Using a variety of techniques, Katherine Gulla explores our experience of nature and light in the city. Gulla uses art, design and industrial techniques to make photo sculptures, vinyl installations and stenciled paintings. Born in Berkeley, California, she grew up in New York City, and lives and works in Boston, Massachusetts. After studying painting, her early work evolved into video art and then documentary television. As a freelance writer/producer of video and new media, she worked with many different technologies and industries. Because her ideas often call for finding new forms of presentation, this experience comes in handy.

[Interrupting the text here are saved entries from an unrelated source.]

Lemma bootmain_loads_witness : exists s', bootmain 3 (Boot (fun _ => 204) (Ata demo_kernel_disk (fun _ _ => false) 1 (fun _ => 0) NoXfer false))
  = Ret (Some 0x100000) s' /\ map (bt_mem s') [0x100000; 0x100001; 0x100002; 0x100003; 0x100005] = [65; 66; 67; 0; 0].
Proof.
  destruct (wp_elim _ _ _ (bootmain_loads (delay := 2) 3 ltac:(lia) demo_kernel_disk demo_kernel_sectors demo_kernel_file (fun _ => 204)
    (Ata demo_kernel_disk (fun _ _ => false) 1 (fun _ => 0) NoXfer false) ltac:(split_and!; [done|cbn; lia|done]) ltac:(by vm_compute)))
    as (r & s' & E & -> & H).
  exists s'. split; [exact E|]. assert (L := H 0). clear H E. unfold loaded in L.
  assert (En : k_phnum demo_kernel_disk = 1) by (vm_compute; reflexivity). assert (Ea : k_paddr demo_kernel_disk 0 = 0x100000) by (vm_compute; reflexivity).
  assert (Ef : k_filesz demo_kernel_disk 0 = 3) by (vm_compute; reflexivity). assert (Ee : k_end demo_kernel_disk 0 = 0x100006) by (vm_compute; reflexivity).
  assert (Eo : k_off demo_kernel_disk 0 = 512) by (vm_compute; reflexivity). rewrite En, Ea, Ef, Ee, Eo in L.
  cbn [map]. rewrite !L by lia. vm_compute. reflexivity.
Defined.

Since transitioning back to fine arts, Gulla’s work has been shown widely throughout New England. In 2017, Katherine’s work will be on view at the Griffin Museum of Photography. Exhibitions at Danforth Art in Massachusetts include a solo show and the Annual with 2nd Prize in 2016, and Honorable Mention in 2011 and 2014. Gallery Kayafas in Boston featured Gulla’s photo sculptures and paintings in one- person and two-person shows. Her works are in private and corporate collections and in the deCordova Sculpture Park and Museum Corporate Program.
My paintings, photographs and mixed media works investigate our experience of ephemeral visual phenomena, encompassing trees casting shadows, reflections gleaming on puddles, and lights illuminating asphalt.
Leaves and branches are primary subjects of my photographic work. Reflections on car glass curve with the shape of the car. I wanted to physically bend the image, extending the distortion created by sunlight. Forest is an installation of photographic transparencies of tree reflections in Plexiglas tubes. The containers force the two-dimensional prints into three-dimensional cylinders.
In my paintings, rain puddle drawings became a series of shapes made with stencils. Like the photographs, the paintings are abstractions of found shapes.
The shapes in the Path paintings follow the walking trails in the Arnold Arboretum. Each painting represents a section of the park map.
Drawing, painting, photography, and digital techniques are part of my process. In my work, I lift fleeting images off surfaces and make them into objects.